Raipur, Aug 3 (IANS) The Chhattisgarh assembly Thursday passed an anti-conversion bill providing for a three-year jail term and a fine of Rs.20,000 for those indulging in religious conversion by force or allurement.
The legislation, which is an amendment to Freedom of Religion Act, 1968 that was retained by Chhattisgarh when it was carved out of Madhya Pradesh in November, 2000, was passed after a heated debate and exchange of allegations between the ruling Bharatiya Janata Party (BJP) and opposition Congress legislators.
The new law, Chhattisgarh Religion Freedom (Amendment) Act, 2006 requires that those wishing to convert their religion have to seek permission of local district magistrate 30 days in advance. The district magistrate will accept or reject the request after studying the case.
The legislation is widely seen as a move by the BJP government to check the alleged growing influence of Christian missionaries in vast tribal areas in north and south of the state. The BJP governments in Madhya Pradesh and Rajasthan too have enacted similar laws.
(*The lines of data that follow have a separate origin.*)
(** A loop over the old children keeps them in place, and what it takes off the
    list of things to do it has done to one of them. *)
Lemma mergeChildren_inv {T} (step : T -> json -> json * T) (todo : T -> string -> Prop) (done : string -> json -> Prop) t0 l :
  (forall t child u, todo t u -> let '(child', t') := step t child in todo t' u \/ done u child') ->
  length (mergeChildren step t0 l).1 = length l /\
  forall u, todo t0 u -> todo (mergeChildren step t0 l).2 u \/ exists j, j ∈ (mergeChildren step t0 l).1 /\ done u j.
Proof.
  intros Hstep. unfold mergeChildren. induction l as [|child l [IHl IH]] using rev_ind; [by split; auto|].
  rewrite !foldl_snoc. destruct (foldl _ _ l) as [children t]. simpl in *.
  specialize (Hstep t child). destruct (step t child) as [child' t']. simpl. split.
  - rewrite !length_app, IHl. done.
  - intros u Hu. destruct (IH u Hu) as [Ht|(j & Hj & Hd)].
    + destruct (Hstep u Ht) as [|Hd]; [by left|right]. exists child'. set_solver.
    + right. exists j. set_solver.
Qed.

Definition coherent tts : Prop := forall u ttc, tts !! u = Some ttc -> Uuid (metadata ttc) = u.

Lemma bytp_values (l : list (string * ttCase Ex)) (m : gmap string (ttCase Ex)) p ttc :
  foldl (fun m '(_, ttc) => <[PlanId (metadata ttc) := ttc]> m) m l !! p = Some ttc ->
  m !! p = Some ttc \/ exists u, (u, ttc) ∈ l.
Proof.
  revert m. induction l as [|[u0 ttc0] l IH]; intros m H; simpl in H; [by left|].
  destruct (IH _ H) as [Hm|[u Hu]]; [|right; exists u; set_solver].
  rewrite lookup_insert in Hm. case_decide; [|by left]. injection Hm as ->. right. exists u0. by left.
Qed.

Lemma sortSlice_perm {A} (less : A -> A -> bool) l : sortSlice less l ≡ₚ l.
Proof. apply merge_sort_Permutation. Qed.

(** The section of a plan identifier: what precedes its first dot. *)
Definition sectionOf (planID sec : string) : Prop :=
  exists rest, planID = sec +:+ rest /\ IndexByte sec "." = None /\ (rest = "" \/ HasPrefix rest "." = true).

Lemma testSection_of planID : sectionOf planID (testSection planID).
Proof.
  unfold sectionOf, testSection. induction planID as [|c s (rest & IHe & IHn & IHr)]; [exists ""; split; [done|split; [done|by left]]|].
  cbn [IndexByte]. destruct (Ascii.eqb_spec c ".") as [->|Hc].
  - exists (String "." s). split; [done|]. split; [done|]. right. by destruct s.
  - destruct (IndexByte s ".") as [i|] eqn:E; cbn [fmap option_fmap option_map].
    + exists rest. change (str_take (S i) (String c s)) with (String c (str_take i s)). split; [by rewrite IHe at 1|].
      split; [|done]. cbn [IndexByte]. rewrite (proj2 (Ascii.eqb_neq _ _) Hc). by rewrite IHn.
    + exists rest. split; [by rewrite IHe at 1|]. split; [|done]. cbn [IndexByte]. by rewrite (proj2 (Ascii.eqb_neq _ _) Hc), E.
Qed.

(** A suite object of the section: its text names the section in brackets. *)
Definition labelled (sec : string) (suite : list (string * json)) : Prop :=
  exists text, jget "text" suite = Some (JStr text) /\ (text = "[" +:+ sec +:+ "]" \/ bracketRE text = Some sec).

Lemma mergeSuite_labelled tts o sec : labelled sec o -> labelled sec (mergeSuite (U := U) tts o).
Proof.
  intros (text & Ht & Hsec). exists text. split; [|done]. unfold mergeSuite.
  destruct (mergeChildren _ _ _). by rewrite jget_jset_ne.
Qed.

Lemma childSuite_labelled child o sec : childSuite child = Some (o, sec) -> labelled sec o.
Proof.
  unfold childSuite. destruct child as [| | | | |m]; try done. destruct (jget "text" m) as [[| | |text| |]|] eqn:E; try done.
  simpl. destruct (bracketRE text) as [sec'|] eqn:Eb; [|done]. intros [= <- <-]. exists text. auto.
Qed.

(** Every case of the suite is shown by a child of the merged object. *)
Lemma mergeSuite_shows tts o u ttc : coherent tts -> tts !! u = Some ttc ->
  exists children j, jget "children" (mergeSuite (U := U) tts o) = Some (JArr children) /\ j ∈ children /\
    showsCase (metadata ttc) j.
Proof.
  intros Hc Hu. unfold mergeSuite. set (bytp := foldl _ ∅ _).
  assert (forall p t, bytp !! p = Some t -> tts !! Uuid (metadata t) = Some t) as Hb.
  { intros p t Hp. apply bytp_values in Hp as [Hp|[v Hv%elem_of_map_to_list]]; [by rewrite lookup_empty in Hp|].
    by rewrite (Hc v t Hv). }
  pose proof (mergeChildren_inv (mergeChild (U := U) tts bytp) (fun t u => t !! u = tts !! u)
    (fun u j => exists t, tts !! u = Some t /\ showsCase (metadata t) j) tts (asArr (jget "children" o))) as [_ Hinv].
  { intros t child v Hv. unfold mergeChild. destruct (childCase child) as [key|]; [|by left].
    assert (forall w t2, tts !! w = Some t2 ->
      delete w t !! v = tts !! v \/ exists t3, tts !! v = Some t3 /\ showsCase (metadata t3) (JObj (mergeCase t2 (key_o key)))) as Hd.
    { intros w t2 Hw. destruct (decide (w = v)) as [->|Hne]; [right; exists t2; split; [done|apply mergeCase_shows]|left].
      by rewrite lookup_delete_ne. }
    destruct (String.eqb (key_testPlanID key) "").
    - destruct (tts !! key_testUUID key) eqn:E; [by apply Hd|by left].
    - destruct (bytp !! key_testPlanID key) eqn:Eb; [by apply Hd, (Hb _ _ Eb)|].
      destruct (tts !! key_testUUID key) eqn:E; [by apply Hd|by left]. }
  destruct (mergeChildren _ tts _) as [children todos]. simpl in Hinv.
  eexists _. rewrite jget_jset_eq.
  destruct (Hinv u eq_refl) as [Ht|(j & Hj & t & Et & Hs)].
  - exists (JObj (mergeCase ttc [])). split; [reflexivity|]. split; [|apply mergeCase_shows].
    apply elem_of_app. right. apply list_elem_of_omap. exists u. rewrite Ht, Hu. split; [|done].
    unfold suiteSortedKeys. rewrite sortSlice_perm. apply list_elem_of_fmap.
    exists (u, ttc). split; [done|]. apply elem_of_map_to_list. by rewrite Ht.
  - exists j. split; [reflexivity|]. split; [set_solver|]. by rewrite Hu in Et; injection Et as <-.
Qed.

Lemma mergePlan_shows ttp o sec tts : ttp !! sec = Some tts ->
  exists children o0, jget "children" (mergePlan (U := U) ttp o) = Some (JArr children) /\
    JObj (mergeSuite (U := U) tts o0) ∈ children /\ labelled sec o0.
Proof.
  intros Hs. unfold mergePlan.
  pose proof (mergeChildren_inv (mergePlanChild (U := U) ttp) (fun t u => t !! u = ttp !! u)
    (fun u j => exists t o0, ttp !! u = Some t /\ j = JObj (mergeSuite (U := U) t o0) /\ labelled u o0) ttp (asArr (jget "children" o))) as [_ Hinv].
  { intros t child v Hv. unfold mergePlanChild. destruct (childSuite child) as [[o0 sec']|] eqn:Ec; [|by left].
    destruct (ttp !! sec') as [tts'|] eqn:E; [|by left].
    destruct (decide (sec' = v)) as [->|Hne]; [right; exists tts', o0; split; [done|]; split; [done|by eapply childSuite_labelled]|left; by rewrite lookup_delete_ne]. }
  destruct (mergeChildren _ ttp _) as [children todos]. simpl in Hinv.
  eexists _. rewrite jget_jset_eq. destruct (Hinv sec eq_refl) as [Ht|(j & Hj & t & o0 & Et & -> & Hl)].
  - exists (suiteEmpty sec). split; [reflexivity|]. split; [|eexists; split; [reflexivity|by left]]. apply elem_of_app. right. apply list_elem_of_omap.
    exists sec. rewrite Ht, Hs. split; [|done]. unfold planSortedKeys. rewrite sortSlice_perm.
    apply list_elem_of_fmap. exists (sec, tts). split; [done|]. apply elem_of_map_to_list. by rewrite Ht.
  - exists o0. split; [reflexivity|]. rewrite Hs in Et. injection Et as <-. set_solver.
Qed.

(** ** The plan *)

(** What the loop of [ttBuildPlan] keeps, after the cases [l]. *)
Record planInv (st : planState (Ex := Ex)) (l : list (string * testcase Ex)) : Prop := {
  inv_uuid : coherent (ttsall st);
  inv_section : forall sec us u, sections st !! sec = Some us -> u ∈ us ->
    exists ttc, ttsall st !! u = Some ttc /\ testSection (PlanId (metadata ttc)) = sec;
  inv_ok : plan_ok st = true -> forall d tc, (d, tc) ∈ l -> exists md ttc us,
    existing tc = Some md /\ ttsall st !! Uuid md = Some ttc /\ metadata ttc = md /\
    sections st !! testSection (PlanId md) = Some us /\ Uuid md ∈ us;
}.

Lemma buildStep_inv rootdir st l d tc :
  planInv st l -> planInv (buildStep rootdir st (d, tc)) (l ++ [(d, tc)]).
Proof.
  intros [Iu Is Io]. unfold buildStep. destruct (existing tc) as [md|] eqn:He; [|by constructor].
  set (ttc := default _ (ttsall st !! Uuid md)).
  assert (Uuid (metadata ttc) = Uuid md) as Hu.
  { unfold ttc. destruct (ttsall st !! Uuid md) eqn:E; [by apply Iu|done]. }
  assert (forall v t, ttsall st !! v = Some t -> v = Uuid md -> t = ttc) as Hsame.
  { intros v t Hv ->. unfold ttc. by rewrite Hv. }
  case_bool_decide as Hmd; simpl.
  2:{ constructor; simpl; [| |done].
      - intros v t. rewrite lookup_insert. case_decide; [intros [= <-]; congruence|apply Iu].
      - intros sec us v Hus Hv. destruct (Is sec us v Hus Hv) as (t & Ht & Hsec).
        destruct (decide (v = Uuid md)) as [E|]; [|exists t; by rewrite lookup_insert_ne].
        exists ttc. rewrite E, lookup_insert_eq. split; [done|]. by rewrite <- (Hsame v t Ht E). }
  set (ttc' := {| metadata := metadata ttc; testDirs := _ |}).
  set (sec0 := testSection (PlanId (metadata ttc))).
  assert (forall v t, ttsall st !! v = Some t ->
    exists t', <[Uuid md := ttc']> (ttsall st) !! v = Some t' /\ metadata t' = metadata t) as Hmono.
  { intros v t Ht. destruct (decide (v = Uuid md)) as [E|]; [|exists t; by rewrite lookup_insert_ne].
    exists ttc'. rewrite E, lookup_insert_eq. split; [done|]. simpl. by rewrite (Hsame v t Ht E). }
  constructor; simpl.
  - intros v t. rewrite lookup_insert. case_decide; [intros [= <-]; simpl; congruence|apply Iu].
  - intros sec us v. rewrite lookup_insert. case_decide as Esec.
    + intros [= <-] [->%elem_of_singleton|Hv]%elem_of_union; [exists ttc'; by rewrite lookup_insert_eq|].
      destruct (sections st !! sec0) as [us0|] eqn:E0; [|by apply elem_of_empty in Hv].
      destruct (Is sec0 us0 v E0 Hv) as (t & Ht & Hsec). destruct (Hmono v t Ht) as (t' & ? & Hm).
      exists t'. rewrite Hm. split; [done|congruence].
    + intros Hus Hv. destruct (Is sec us v Hus Hv) as (t & Ht & Hsec). destruct (Hmono v t Ht) as (t' & ? & Hm).
      exists t'. by rewrite Hm.
  - intros Hok d' tc' [Hin|[-> ->]%list_elem_of_singleton%pair_eq]%elem_of_app.
    + destruct (Io Hok d' tc' Hin) as (md' & t & us & He' & Ht & Hm & Hus & Hv).
      destruct (Hmono _ t Ht) as (t' & Ht' & Hm'). exists md', t'.
      destruct (decide (sec0 = testSection (PlanId md'))) as [Esec|Hne].
      * eexists. split_and!; [done|done|congruence|rewrite <- Esec; apply lookup_insert_eq|].
        rewrite Esec, Hus. simpl. set_solver.
      * exists us. split_and!; [done|done|congruence|by rewrite lookup_insert_ne|done].
    + exists md, ttc'. rewrite lookup_insert_eq. eexists. split_and!; [done|done|simpl; congruence| |].
      * unfold sec0. rewrite <- Hmd, lookup_insert_eq. done.
      * set_solver.
Qed.

Lemma ttBuildPlan_inv rootdir order :
  planInv (foldl (buildStep rootdir) {| ttsall := ∅; sections := ∅; plan_ok := true |} order) order.
Proof.
  induction order as [|[d tc] order IH] using rev_ind.
  - constructor; simpl; [by intros ? ? ?%lookup_empty_Some|by intros ? ? ? ?%lookup_empty_Some|].
    intros _ d tc Hin. by apply elem_of_nil in Hin.
  - rewrite foldl_snoc. by apply buildStep_inv.
Qed.

(** A plan that was built holds every test, in the section of its plan
    identifier and under its UUID. *)
Lemma ttBuildPlan_complete rootdir order ttp d tc :
  ttBuildPlan order rootdir = (ttp, true) -> (d, tc) ∈ order ->
  exists md tts ttc, existing tc = Some md /\ ttp !! testSection (PlanId md) = Some tts /\
    tts !! Uuid md = Some ttc /\ metadata ttc = md /\ coherent tts.
Proof.
  intros H Hin. unfold ttBuildPlan in H. pose proof (ttBuildPlan_inv rootdir order) as [Iu Is Io].
  destruct (foldl _ _ _) as [all secs ok]. simpl in *. injection H as <- ->.
  destruct (Io eq_refl d tc Hin) as (md & ttc & us & He & Ht & Hm & Hus & Hv).
  exists md, (filter (fun x => x.1 ∈ us) all), ttc. split_and!; [done| |..].
  - unfold resolvePlan. simpl. by rewrite lookup_fmap, Hus.
  - by apply map_lookup_filter_Some.
  - done.
  - intros u t [Hu _]%map_lookup_filter_Some. by apply Iu.
Qed.

Lemma reduceMetadata_elem (order : list (string * testcase Ex)) order' d tc md :
  reduceMetadata order = Ret order' -> (d, tc) ∈ order -> existing tc = Some md ->
  exists tc', (d, tc') ∈ order' /\
    existing tc' = Some (set_Uuid (Uuid md) (mkMetadata (PlanId md) (Description md))).
Proof.
  revert order'. induction order as [|[d0 tc0] order IH]; intros order' H Hin He; [by apply elem_of_nil in Hin|].
  unfold reduceMetadata in *. simpl in H.
  destruct (existing tc0) as [md0|] eqn:E0; [|unfold reduceCase in H; rewrite E0 in H; discriminate H].
  assert (reduceCase tc0 = Ret (set_existing (Some (set_Uuid (Uuid md0) (mkMetadata (PlanId md0) (Description md0)))) tc0))
    as Er by (unfold reduceCase; by rewrite E0).
  rewrite Er in H. simpl in H. go_inv.
  apply elem_of_cons in Hin as [[= -> ->]|Hin].
  - eexists. split; [by left|]. simpl. congruence.
  - edestruct IH as (tc' & Hin' & He'); [eassumption|exact Hin|exact He|]. exists tc'. split; [by right|done].
Qed.

Lemma reduceMetadata_missing (order : list (string * testcase Ex)) order' d tc :
  reduceMetadata order = Ret order' -> (d, tc) ∈ order -> existing tc <> None.
Proof.
  revert order'. induction order as [|[d0 tc0] order IH]; intros order' H Hin; [by apply elem_of_nil in Hin|].
  unfold reduceMetadata in *. simpl in H.
  destruct (existing tc0) as [md0|] eqn:E0; [|unfold reduceCase in H; rewrite E0 in H; discriminate H].
  assert (reduceCase tc0 = Ret (set_existing (Some (set_Uuid (Uuid md0) (mkMetadata (PlanId md0) (Description md0)))) tc0))
    as Er by (unfold reduceCase; by rewrite E0).
  rewrite Er in H. simpl in H. go_inv.
  apply elem_of_cons in Hin as [[= -> ->]|Hin]; [congruence|by eapply IH].
Qed.
End Facts.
While Congress legislators alleged the BJP government had a hidden agenda and the legislation was aimed to whip up communal feelings, Home Minister Ramvichar Netam said the new law would have stronger impact on containing forceful conversions, mainly in remote and backward areas where 'external elements are trying to destroy the country through conversions'.
The new law says that cases of those who converted their religion under force but reverted to their original religion would not be categorised as 'forceful conversion' and they would be exempted from punishment.